Ribosomal Profiling of the Geniculate Ganglion Identifies the Receptor ALK as Critical for the Development and Maintenance of Oral Sensory Neurons.

The geniculate ganglion (GG) consists of two populations of neurons, sensory neurons that innervate the oral cavity and express the transcription factor Phox2b and somatosensory neurons that innervate the pinna and express Brn3a To identify signaling pathways necessary for oral sensory neuron development and physiology, the translatome of Phox2b(+) GG neurons was selectively profiled using the RiboTag method. From this analysis, anaplastic lymphoma kinase (ALK) was identified as one of the most highly enriched tyrosine kinase receptors.
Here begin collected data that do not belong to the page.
(** [peekForward].  [steps] is the variadic argument; the loops count from
    0 up to [numSteps], that is [numSteps] times, and not at all when
    [numSteps] is not positive.  The position is saved and put back on
    every failure; the reader is not. *)
Definition peekForward (steps : list Z) : M (rune * option error) :=
  fun lxr =>
    let numSteps := match steps with [] => 1 | s :: _ => s end in
    let savePos := Pos lxr in
    match peekForward_read (Z.to_nat numSteps) 0 (Reader lxr) with
    | (inr err, b) => Returns (0, Some err) (mkLexer b savePos)
    | (inl runePeeked, b) =>
        match peekForward_unread (Z.to_nat numSteps) b with
        | (Some err, b') => Returns (0, Some err) (mkLexer b' savePos)
        | (None, b') => Returns (runePeeked, None) (mkLexer b' (Pos lxr))
        end
    end.

(* ------------------------------------------------------------------ *)
(** ** The test of the package: [TestGetNextToken] *)

(** What [t.Errorf] reports. *)
Inductive test_failure : Type :=
| WrongTokenType (expected actual : TokenType)
| WrongLexeme (expected actual : list rune)
| WrongPosition (expected actual : TokenPosition)
| ExpectedEOF (got : TokenType).

Definition TokenPosition_differs (a b : TokenPosition) : bool :=
  negb (Line a =? Line b) || negb (ColStart a =? ColStart b)
  || negb (ColEnd a =? ColEnd b).

(** [assertTokenEquality]: the three comparisons, each reporting on its
    own. *)
Definition assertTokenEquality (expected actual : Token) : list test_failure :=
  (if negb (TokenType_eqb (TokType expected) (TokType actual))
   then [WrongTokenType (TokType expected) (TokType actual)] else [])
  ++ (if negb (runes_eqb (Lexeme expected) (Lexeme actual))
      then [WrongLexeme (Lexeme expected) (Lexeme actual)] else [])
  ++ (if TokenPosition_differs (TokPos expected) (TokPos actual)
      then [WrongPosition (TokPos expected) (TokPos actual)] else []).

Record testCase : Type := mkTestCase {
  input : list rune;
  expectedTokens : list Token
}.

Definition tk (t : TokenType) (lexeme : list rune) (line c1 c2 : Z) : Token :=
  mkToken t lexeme (mkTokenPosition line c1 c2).

(** The table of test cases, in the order of the source. *)
Definition testCases : list testCase :=
  [ mkTestCase (runes "{}")
      [ tk LBRACE (runes "{") 1 1 1; tk RBRACE (runes "}") 1 2 2 ];
    mkTestCase [] [];
    mkTestCase (runes "[]")
      [ tk LBRACKET (runes "[") 1 1 1; tk RBRACKET (runes "]") 1 2 2 ];
    mkTestCase (runes "[" ++ dquote :: runes "hello" ++ dquote :: runes "]")
      [ tk LBRACKET (runes "[") 1 1 1; tk STR (runes "hello") 1 3 7;
        tk RBRACKET (runes "]") 1 9 9 ];
    mkTestCase (dquote :: runes "a" ++ dquote :: runes ", "
                ++ dquote :: runes "bc" ++ dquote :: runes ", "
                ++ dquote :: runes "def" ++ dquote :: runes ","
                ++ dquote :: runes "ghij" ++ dquote :: runes " whaat "
                ++ [dquote])
      [ tk STR (runes "a") 1 2 2; tk COMMA (runes ",") 1 4 4;
        tk STR (runes "bc") 1 7 8; tk COMMA (runes ",") 1 10 10;
        tk STR (runes "def") 1 13 15; tk COMMA (runes ",") 1 17 17;
        tk STR (runes "ghij") 1 19 22; tk ILLEGAL (runes "whaat") 1 25 29;
        tk ILLEGAL [dquote] 1 32 32 ];
    mkTestCase (runes "invalid true false null")
      [ tk ILLEGAL (runes "invalid") 1 1 7; tk TRUE (runes "true") 1 9 12;
        tk FALSE (runes "false") 1 14 18; tk NULL (runes "null") 1 20 23 ];
    mkTestCase
      (runes "123 1.23 -1.23 1.23e10 -1.23e10 1.23e-10 -1.23e-10 1.23E10 -1.23E10 1.23E-10 -1.23E-10 e10 e-10 E10 E-10 -1.2.3 --1.2.3")
      [ tk NUM (runes "123") 1 1 3; tk NUM (runes "1.23") 1 5 8;
        tk NUM (runes "-1.23") 1 10 14; tk NUM (runes "1.23e10") 1 16 22;
        tk NUM (runes "-1.23e10") 1 24 31; tk NUM (runes "1.23e-10") 1 33 40;
        tk NUM (runes "-1.23e-10") 1 42 50; tk NUM (runes "1.23E10") 1 52 58;
        tk NUM (runes "-1.23E10") 1 60 67; tk NUM (runes "1.23E-10") 1 69 76;
        tk NUM (runes "-1.23E-10") 1 78 86; tk ILLEGAL (runes "e10") 1 88 90;
        tk ILLEGAL (runes "e-10") 1 92 95; tk ILLEGAL (runes "E10") 1 97 99;
        tk ILLEGAL (runes "E-10") 1 101 104;
        tk ILLEGAL (runes "-1.2.3") 1 106 111;
        tk ILLEGAL (runes "--1.2.3") 1 113 119 ] ].

(** The body of one subtest: one call of [GetNextToken] for each expected
    token, then one more call that has to return EOF. *)
Fixpoint check_tokens (L : rune -> bool) (expected : list Token)
  : M (list test_failure) :=
  match expected with
  | [] =>
      actualToken <- GetNextToken L ;;
      if negb (TokenType_eqb (TokType actualToken) EOF)
      then ret [ExpectedEOF (TokType actualToken)]
      else ret []
  | expectedToken :: more =>
      actualToken <- GetNextToken L ;;
      failures <- check_tokens L more ;;
      ret (assertTokenEquality expectedToken actualToken ++ failures)
  end.

(** A subtest: a lexer on a reader of the input string, which ends with
    [io.EOF]. *)
Definition run_testCase (L : rune -> bool) (tc : testCase)
  : result (list test_failure) :=
  result_of (check_tokens L (expectedTokens tc)
                          (CreateLexer (mkReader (input tc) None io_EOF))).

(** [TestGetNextToken]: the subtests one after the other; a panic in one
    ends the run. *)
Fixpoint run_testCases (L : rune -> bool) (tcs : list testCase)
  : result (list test_failure) :=
  match tcs with
  | [] => Value []
  | tc :: more =>
      match run_testCase L tc with
      | Value failures =>
          match run_testCases L more with
          | Value failures' => Value (failures ++ failures')
          | other => other
          end
      | other => other
      end
  end.

Definition TestGetNextToken (L : rune -> bool) : result (list test_failure) :=
  run_testCases L testCases.

(* ------------------------------------------------------------------ *)
(** ** What a call keeps true of the lexer *)

(** The lexer [lxr] reads the text [orig]: what it has left to read is the
    end of [orig], and the rune its reader could give back is the rune of
    [orig] just before that. *)
Definition reads_from (orig : list rune) (lxr : Lexer) : Prop :=
  exists pre,
    orig = pre ++ buffered (Reader lxr) /\
    match lastRune (Reader lxr) with
    | Some r => exists pre', pre = pre' ++ [r]
    | None => True
    end.

(** The call [c] keeps the property [I] of the lexer. *)
Definition preserves {A : Type} (I : Lexer -> Prop) (c : M A) : Prop :=
  forall lxr a lxr', I lxr -> c lxr = Returns a lxr' -> I lxr'.

(** The column is in range with room for one column more than the input
    has runes. *)
Definition pos_slack (lxr : Lexer) : bool :=
  (0 <=? Column (Pos lxr))
  && (Column (Pos lxr) + len (buffered (Reader lxr)) <? int_max).

(** Where a token lies between the cursor before the call that returned it
    and the cursor after it: not before the first, and, unless the call
    used up the input, not after the second. *)
Definition placed (lxr : Lexer) (tok : Token) (lxr' : Lexer) : Prop :=
  PLine (Pos lxr) <= Line (TokPos tok) /\
  (PLine (Pos lxr) = Line (TokPos tok) ->
   Column (Pos lxr) < ColStart (TokPos tok)) /\
  ((Line (TokPos tok) = PLine (Pos lxr') /\
    ColEnd (TokPos tok) <= Column (Pos lxr'))
   \/ buffered (Reader lxr') = []).

(* ------------------------------------------------------------------ *)
(** ** Machine integers *)

Lemma wrap_small (z : Z) : - 2 ^ 63 <= z <= int_max -> wrap z = z.
Proof.
  unfold wrap, int_max. intros H.
  rewrite Z.mod_small by lia. lia.
Qed.

Lemma wrap_wrap_add (a b : Z) : wrap (wrap a + b) = wrap (a + b).
Proof.
  unfold wrap.
  replace ((a + 2 ^ 63) mod 2 ^ 64 - 2 ^ 63 + b + 2 ^ 63)
    with ((a + 2 ^ 63) mod 2 ^ 64 + b) by lia.
  rewrite Zplus_mod_idemp_l.
  do 2 f_equal. lia.
Qed.

Lemma int_sub_int_add (a b c : Z) :
  int_sub (int_add a b) c = wrap (a + b - c).
Proof.
  unfold int_sub, int_add.
  replace (wrap (a + b) - c) with (wrap (a + b) + - c) by lia.
  rewrite wrap_wrap_add. f_equal; lia.
Qed.

Lemma len_app {A} (l1 l2 : list A) : len (l1 ++ l2) = len l1 + len l2.
Proof. unfold len. rewrite length_app. lia. Qed.

Lemma len_cons {A} (a : A) (l : list A) : len (a :: l) = 1 + len l.
Proof. unfold len. simpl List.length. lia. Qed.

Lemma len_nonneg {A} (l : list A) : 0 <= len l.
Proof. unfold len. lia. Qed.

Lemma pos_ok_iff (lxr : Lexer) :
  pos_ok lxr = true <->
  0 <= PLine (Pos lxr) /\ 0 <= Column (Pos lxr) /\
  PLine (Pos lxr) + len (buffered (Reader lxr)) <= int_max /\
  Column (Pos lxr) + len (buffered (Reader lxr)) <= int_max.
Proof.
  unfold pos_ok. rewrite !andb_true_iff, !Z.leb_le. tauto.
Qed.

#[global] Opaque wrap.
#[global] Arguments ch : simpl never.
#[global] Arguments createToken : simpl never.
#[global] Arguments isNumberMaybe : simpl never.
#[global] Arguments unicode_IsSpace : simpl never.
#[global] Arguments isValidJSONNumber : simpl never.
#[global] Arguments strings_Contains : simpl never.
#[global] Arguments int_add : simpl never.
#[global] Arguments int_sub : simpl never.

(* ------------------------------------------------------------------ *)
(** ** The cursor primitives *)

Lemma advanceReader_nil last e p :
  advanceReader (mkLexer (mkReader [] last e) p)
  = Returns (0, Some e) (mkLexer (mkReader [] None e) p).
Proof. reflexivity. Qed.

Lemma advanceReader_cons r rest last e line col :
  advanceReader (mkLexer (mkReader (r :: rest) last e) (mkLexerPosition line col))
  = Returns (r, None)
            (mkLexer (mkReader rest (Some r) e)
                     (mkLexerPosition line (int_add col 1))).
Proof. reflexivity. Qed.

(** Right after a successful read, backing up cannot fail. *)
Lemma backupReader_after_read r rest e line col :
  backupReader (mkLexer (mkReader rest (Some r) e) (mkLexerPosition line col))
  = if 0 <? col
    then Returns tt (mkLexer (mkReader (r :: rest) None e)
                             (mkLexerPosition line (int_sub col 1)))
    else Returns tt (mkLexer (mkReader rest (Some r) e)
                             (mkLexerPosition line col)).
Proof. unfold backupReader. simpl. destruct (0 <? col); reflexivity. Qed.

Lemma int_add_exact (a b : Z) :
  - 2 ^ 63 <= a + b <= int_max -> int_add a b = a + b.
Proof. intros H. unfold int_add. apply wrap_small, H. Qed.

Lemma int_sub_add_1 (c : Z) :
  - 2 ^ 63 <= c <= int_max -> int_sub (int_add c 1) 1 = c.
Proof.
  intros H. rewrite int_sub_int_add.
  replace (c + 1 - 1) with c by lia. apply wrap_small, H.
Qed.

Lemma pos_ok_advance r rest last last' e line col :
  pos_ok (mkLexer (mkReader (r :: rest) last e) (mkLexerPosition line col)) = true ->
  int_add col 1 = col + 1 /\
  pos_ok (mkLexer (mkReader rest last' e)
                  (mkLexerPosition line (int_add col 1))) = true.
Proof.
  intros H. apply pos_ok_iff in H. simpl in H. rewrite len_cons in H.
  pose proof (len_nonneg rest).
  assert (E : int_add col 1 = col + 1)
    by (apply int_add_exact; unfold int_max in *; lia).
  split; [exact E|]. apply pos_ok_iff. simpl. rewrite E. lia.
Qed.

(* ------------------------------------------------------------------ *)
(** ** The scanning loops *)

Lemma readNumber_loop_scan :
  forall fuel num lxr,
    readNumber_loop fuel num lxr = scan_loop stop_number fuel num lxr.
Proof.
  induction fuel as [|fuel IH]; intros num lxr; [reflexivity|].
  simpl. unfold bind. destruct (advanceReader lxr) as [[r [e|]] lxr1| |];
    try reflexivity.
  unfold stop_number. destruct (unicode_IsSpace r || negb (isNumberMaybe r));
    [reflexivity|apply IH].
Qed.

(** A collecting loop always returns.  It hands back the longest run of
    runes that do not stop it, leaves the rune that stopped it unread, and
    keeps the cursor in range. *)
Lemma scan_loop_spec (stop : rune -> bool) :
  forall fuel acc lxr,
    (List.length (buffered (Reader lxr)) < fuel)%nat ->
    exists res lxr' run post,
      scan_loop stop fuel acc lxr = Returns res lxr' /\
      buffered (Reader lxr) = run ++ post /\
      (res = inl (acc ++ run) \/ exists e, res = inr e /\ is_EOF e = false) /\
      (List.length (buffered (Reader lxr')) <= List.length post)%nat /\
      match post with [] => True | r :: _ => stop r = true end /\
      srcErr (Reader lxr') = srcErr (Reader lxr) /\
      (pos_ok lxr = true -> pos_ok lxr' = true).
Proof.
  induction fuel as [|fuel IH]; intros acc [[l last e] [line col]] Hf;
    simpl in Hf; [lia|].
  destruct l as [|r rest].
  - exists (if is_EOF e then inl acc else inr e),
           (mkLexer (mkReader [] None e) (mkLexerPosition line col)), [], [].
    simpl scan_loop. unfold bind. rewrite advanceReader_nil.
    destruct (is_EOF e) eqn:He; simpl;
      (split; [reflexivity|]); (split; [reflexivity|]);
      (split; [|repeat split; auto]).
    + left. now rewrite app_nil_r.
    + right. exists e. auto.
  - simpl scan_loop. unfold bind. rewrite advanceReader_cons.
    destruct (stop r) eqn:Hs.
    + rewrite backupReader_after_read.
      destruct (0 <? int_add col 1) eqn:Hc.
      * eexists (inl acc), _, [], (r :: rest).
        split; [reflexivity|]. rewrite app_nil_r. simpl.
        repeat split; auto.
        intros Hok. destruct (pos_ok_advance _ _ _ None _ _ _ Hok) as [E _].
        apply pos_ok_iff in Hok. simpl in Hok.
        rewrite int_sub_add_1 by (unfold int_max in *; pose proof (len_nonneg (r :: rest)); lia).
        apply pos_ok_iff. simpl. exact Hok.
      * eexists (inl acc), _, [], (r :: rest).
        split; [reflexivity|]. rewrite app_nil_r. simpl.
        repeat split; auto.
        intros Hok. destruct (pos_ok_advance _ _ _ None _ _ _ Hok) as [E _].
        apply pos_ok_iff in Hok. simpl in Hok.
        apply Z.ltb_ge in Hc. lia.
    + destruct (IH (acc ++ [r])
                   (mkLexer (mkReader rest (Some r) e)
                            (mkLexerPosition line (int_add col 1))))
        as (res & lxr' & run & post & Hrun & Hbuf & Hres & Hlen & Hpost & Herr & Hok').
      { simpl in *. lia. }
      exists res, lxr', (r :: run), post.
      split; [exact Hrun|]. simpl in Hbuf, Herr |- *.
      split; [now rewrite Hbuf|].
      split.
      { destruct Hres as [-> | Hres]; [left | right; exact Hres].
        now rewrite <- app_assoc. }
      repeat split; auto.
      intros Hok. apply Hok'.
      apply (pos_ok_advance _ _ _ (Some r)) in Hok. apply Hok.
Qed.
(** * The task board of the user dashboard

    A shallow embedding of [src/pages/UserPages/Dashboard.jsx]: the
    partition of the stored tasks into the three status columns, the
    drag-and-drop move between columns with its write to [localStorage],
    the deadline alerts with the dates they are computed from, the status
    filter, the chart and the notes; and of the authentication context
    with the part of [utils/api.js] it calls.  The markup of the
    components is left out, but for the identifiers the board hands to
    its columns and cards.

    JavaScript values are embedded as follows.
    - A task is a record with the fields the component reads ([id],
      [title], [progress], [deadline]); [progress] is an integer.
    - An identifier (a task id, the id of a droppable) is an integer or a
      string, compared with [===].
    - The [tasks] state is a JavaScript object: an association list kept
      in the order in which [Object.keys] enumerates it.
    - [localStorage] is a finite map from keys to texts, and [JSON.parse]
      and [JSON.stringify] are a parser and a printer of JSON texts.
    - A computation that can throw returns a [Completion].
    - The component state and what the component acts on ([localStorage],
      the toasts, the alert sound) are passed along as one [State]; an
      update queued with a state setter is applied when the handler that
      queued it is done.
    - A time value is an integer, the milliseconds since the epoch; the
      time zone of the browser is a function that gives the offset of
      local time.  [checkDeadlines] is the scan with the two dates as
      parameters; [checkDeadlinesAt] computes them from the clock. *)

From Stdlib Require Import ZArith Lia Ascii String.
From stdpp Require Import base option list strings gmap pretty.

(** ** JavaScript basics *)

Module JS.

Inductive Error := SyntaxError | TypeError | RangeError.

Inductive Completion (A : Type) :=
| Normal (a : A)
| Throw (e : Error).
Arguments Normal {A} a.
Arguments Throw {A} e.

#[global] Instance Completion_ret : MRet Completion := @Normal.
#[global] Instance Completion_bind : MBind Completion :=
  λ A B f c, match c with Normal a => f a | Throw e => Throw e end.
(** * geotools: raster reprojection, resampling and clipping scripts

    A shallow embedding of the three batch scripts

      - [ProjTransformer.py]  (batch reprojection, GDAL),
      - [重采样.py]            (batch resampling, GDAL),
      - [批量裁剪.py]          (batch clipping, rasterio),

    and the properties of them that the specification states.

    Conventions of the embedding.
      - Python [float]s are exact rationals ([Qc]); [int]s are [Z].
      - Python exceptions are the constructors of [exn]; a computation is
        a function from a world to a result and a world ([M]).
      - The raster codecs (gdal.Warp, rasterio.mask.mask, the GeoTIFF
        writer) and the operating system are not part of the repository:
        they are the fields of the class [Backend], and every theorem is
        stated for an arbitrary backend. *)

From Stdlib Require Import Ascii String QArith Qcanon Qcabs Qround.
From stdpp Require Import base strings list gmap pretty.

Local Open Scope Z_scope.

(** ** Strings *)

Module Str.

Local Open Scope string_scope.

Fixpoint drop (n : nat) (s : string) : string :=
  match n, s with
  | O, _ => s
  | S _, EmptyString => EmptyString
  | S n', String _ s' => drop n' s'
  end.

(** [s.endswith(suf)] *)
Definition endswith (s suf : string) : bool :=
  (String.length suf <=? String.length s)%nat
  && String.eqb (drop (String.length s - String.length suf) s) suf.

(** [s.startswith(pre)] *)
Definition startswith (s pre : string) : bool := String.prefix pre s.

(** [c.lower()] on one ASCII character; other bytes are left alone. *)
Definition lower_ascii (c : ascii) : ascii :=
  let n := Ascii.nat_of_ascii c in
  if ((65 <=? n) && (n <=? 90))%nat then Ascii.ascii_of_nat (n + 32) else c.

(** [s.lower()] *)
Fixpoint lower (s : string) : string :=
  match s with
  | EmptyString => EmptyString
  | String c s' => String (lower_ascii c) (lower s')
  end.

(** [s.replace(a, b)] for single characters. *)
Fixpoint replace_char (a b : ascii) (s : string) : string :=
  match s with
  | EmptyString => EmptyString
  | String c s' =>
      String (if Ascii.eqb c a then b else c) (replace_char a b s')
  end.

(** The text after the last occurrence of a character satisfying [p]
    (the whole string when there is none). *)
Fixpoint after_last (p : ascii -> bool) (s : string) : string :=
  match s with
  | EmptyString => EmptyString
  | String c s' =>
      if existsb p (list_ascii_of_string s') then after_last p s'
      else if p c then s' else s
  end.

(** The text before the last occurrence of a character satisfying [p]
    (empty when there is none). *)
Fixpoint before_last (p : ascii -> bool) (s : string) : string :=
  match s with
  | EmptyString => EmptyString
  | String c s' =>
      if existsb p (list_ascii_of_string s') then String c (before_last p s')
      else EmptyString
  end.

(** [fnmatch] restricted to the wildcards [*] and [?]; the scripts use
    the single pattern [*.tif]. *)
Fixpoint fnmatch (pat : string) : string -> bool :=
  match pat with
  | EmptyString =>
      fun s => match s with EmptyString => true | _ => false end
  | String c pat' =>
      if Ascii.eqb c "*" then
        fix star (s : string) : bool :=
          fnmatch pat' s
          || match s with
             | EmptyString => false
             | String _ s' => star s'
             end
      else if Ascii.eqb c "?" then
        fun s => match s with
                 | EmptyString => false
                 | String _ s' => fnmatch pat' s'
                 end
      else
        fun s => match s with
                 | EmptyString => false
                 | String d s' => Ascii.eqb c d && fnmatch pat' s'
                 end
  end.

End Str.

(** ** Platform-dependent path functions ([os.path], [glob]) *)

Inductive platform := Posix | Nt.

Module Path.

Local Open Scope string_scope.

Definition sep (pf : platform) : string :=
  match pf with Posix => "/" | Nt => "\" end.

Definition is_sep (pf : platform) (c : ascii) : bool :=
  match pf with
  | Posix => Ascii.eqb c "/"
  | Nt => Ascii.eqb c "/" || Ascii.eqb c "\"
  end.

Definition ends_with_sep (pf : platform) (a : string) : bool :=
  match pf with
  | Posix => Str.endswith a "/"
  | Nt => Str.endswith a "/" || Str.endswith a "\" || Str.endswith a ":"
  end.

(** [os.path.join(a, b)] for a relative [b] without a drive (the
    scripts join a directory with a name that [os.listdir] returned or
    with a base name). *)
Definition join (pf : platform) (a b : string) : string :=
  if String.eqb a "" then b
  else if ends_with_sep pf a then a +:+ b
  else a +:+ sep pf +:+ b.

(** [os.path.basename(p)]: what follows the last separator. *)
Definition basename (pf : platform) (p : string) : string :=
  Str.after_last (is_sep pf) p.

(** [os.path.dirname(p)] for a path without a drive and whose directory
    part is not a run of separators. *)
Definition dirname (pf : platform) (p : string) : string :=
  Str.before_last (is_sep pf) p.

(** [os.path.normcase]: the identity on POSIX; lower case and
    backslashes on Windows. *)
Definition normcase (pf : platform) (s : string) : string :=
  match pf with
  | Posix => s
  | Nt => Str.replace_char "/" "\" (Str.lower s)
  end.

(** [glob._ishidden] *)
Definition ishidden (name : string) : bool := Str.startswith name ".".

(** [fnmatch.filter(names, pat)] *)
Definition fnmatch_filter (pf : platform) (names : list string)
    (pat : string) : list string :=
  List.filter (fun n => Str.fnmatch (normcase pf pat) (normcase pf n)) names.

(** [glob.glob(os.path.join(dirname, pat))] for a pattern with no
    wildcard in its directory part, given the directory's listing
    ([None] when the directory cannot be listed: glob then finds
    nothing). *)
Definition glob (pf : platform) (listing : option (list string))
    (dir pat : string) : list string :=
  let names := default [] listing in
  let names :=
    if ishidden pat then names
    else List.filter (fun n => negb (ishidden n)) names in
  List.map (join pf dir) (fnmatch_filter pf names pat).

End Path.

(** ** Numbers *)

Module Num.

Local Open Scope Qc_scope.

(** [float(n)] of an [int] *)
Definition of_int (n : Z) : Qc := Qc_of_Z n.

(** [int(x)] of a [float]: truncation toward zero. *)
Definition int (x : Qc) : Z :=
  if decide (0 <= x) then Qfloor x else Qceiling x.

Definition min (x y : Qc) : Qc := if decide (x <= y) then x else y.
Definition max (x y : Qc) : Qc := if decide (x <= y) then y else x.

(** [abs(x)] *)
Definition abs (x : Qc) : Qc := Qcabs x.

End Num.

(** A Python [float] as [float(text)] returns it: a number, or one of the
    values that texts such as ["inf"], ["-inf"], ["1e400"] and ["nan"]
    convert to. *)
Inductive pyfloat :=
| Finite (q : Qc)
| Infinity (negative : bool)
| NaN.

(** ** The data the scripts handle *)

(** The six coefficients of a raster's pixel-to-world mapping, in the
    order of GDAL's [GetGeoTransform()] tuple. *)
Record AffineGrid := {
  origin_x : Qc;        (* [0] *)
  pixel_width : Qc;     (* [1] *)
  row_rotation : Qc;    (* [2] *)
  origin_y : Qc;        (* [3] *)
  column_rotation : Qc; (* [4] *)
  pixel_height : Qc     (* [5] *)
}.

(** A numpy array of shape [(bands, rows, cols)]. *)
Record ndarray := {
  shape0 : Z;
  shape1 : Z;
  shape2 : Z;
  values : list Qc
}.

(** rasterio's [dataset.meta] dictionary. *)
Record meta := {
  driver : string;
  dtype : string;
  nodata : option Qc;
  width : Z;
  height : Z;
  count : Z;
  crs : string;
  transform : AffineGrid
}.

(** A raster as a dataset handle shows it. *)
Record raster := {
  r_meta : meta;
  r_pixels : ndarray
}.

(** What a path of the file system holds: a readable raster, or
    something that no raster driver opens. *)
Inductive file :=
| Raster (r : raster)
| Unreadable.

(** One polygon of the clip boundary: its vertices. *)
Definition shape : Type := list (Qc * Qc).

(** [osr.SpatialReference] after [ImportFromWkt]. *)
Record SpatialReference := { wkt : string }.

Inductive GRA :=
| GRA_NearestNeighbour | GRA_Bilinear | GRA_Cubic | GRA_Average | GRA_Mode.

Inductive GDT := GDT_Float32.

(** The keyword arguments the scripts give to [gdal.WarpOptions]; an
    argument a script does not give is [None]. *)
Record WarpOptions := {
  format : option string;
  xRes : option Qc;
  yRes : option Qc;
  resampleAlg : option GRA;
  outputBounds : option (Qc * Qc * Qc * Qc);
  outputType : option GDT;
  srcSRS : option SpatialReference;
  dstSRS : option SpatialReference;
  dstNodata : option Qc;
  creationOptions : option (list string);
  multithread : option bool;
  warpMemoryLimit : option Z
}.

(** The arguments of [rasterio.mask.mask] after the dataset and the
    shapes. *)
Record MaskArgs := {
  crop : bool;
  mask_transform : option AffineGrid;
  all_touched : bool;
  mask_nodata : option Qc
}.

(** Python exceptions (all of them subclasses of [Exception]). *)
Inductive exn :=
| ValueError (msg : string)
| ZeroDivisionError (msg : string)
| AttributeError (msg : string)
| FileNotFoundError (msg : string)
| OSError (msg : string)
| TypeError (msg : string)
| OverflowError (msg : string)
| LibraryError (msg : string).

(** What the scripts print or log.  A line is kept as its kind and the
    values interpolated into its text. *)
Inductive line :=
| Info (msg : string)
| Warning (msg : string)
| ClipError (input_raster : string) (e : exn)
| ClipUnexpected (filename : string) (e : exn)
| ClipSummary (total successful failed : Z) (reference : string)
| ClipCritical (e : exn)
| ResampleError (basename : string) (e : exn)
| ResampleFound (n : Z)
| ResampleDone (output_folder : string)
| Printed (msg : string).

Record world := {
  files : gmap string file;
  console : list line
}.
In situ hybridization revealed that Alk was expressed in nearly all Phox2b (+) neurons and was absent from Phox2b (-) neurons. Alk was robustly expressed in GG at all ages examined, from Embryonic Day 14.5 into adulthood. To determine whether Alk is necessary for development of the peripheral gustatory system, GG and taste buds (TBs) from Postnatal Day 3 (P3), P14, and P30 Alk (-/-) and Alk (+/+) male and female mice were examined. Neither oral sensory neurons (PHOX2B(+)) nor total GG neurons (TUJ1(+)) died in Alk (-/-) mice. However, TB number, volume, and innervation were all significantly decreased in Alk (-/-) mice, as compared with Alk (+/+) mice. ALK mutations cause a portion of nonsmall cell lung cancers, and treatment with ALK inhibitors, such as ceritinib, frequently causes dysgeusia. Mice receiving ceritinib for 30†d showed a dramatic reduction in TB volume and innervation, as compared with vehicle-treated controls. Somal diameters of oral sensory neurons atrophied and a significant portion of PHOX2B(+) neurons died in ceritinib-treated mice. ALK is thus critical for development and maintenance of oral sensory neurons.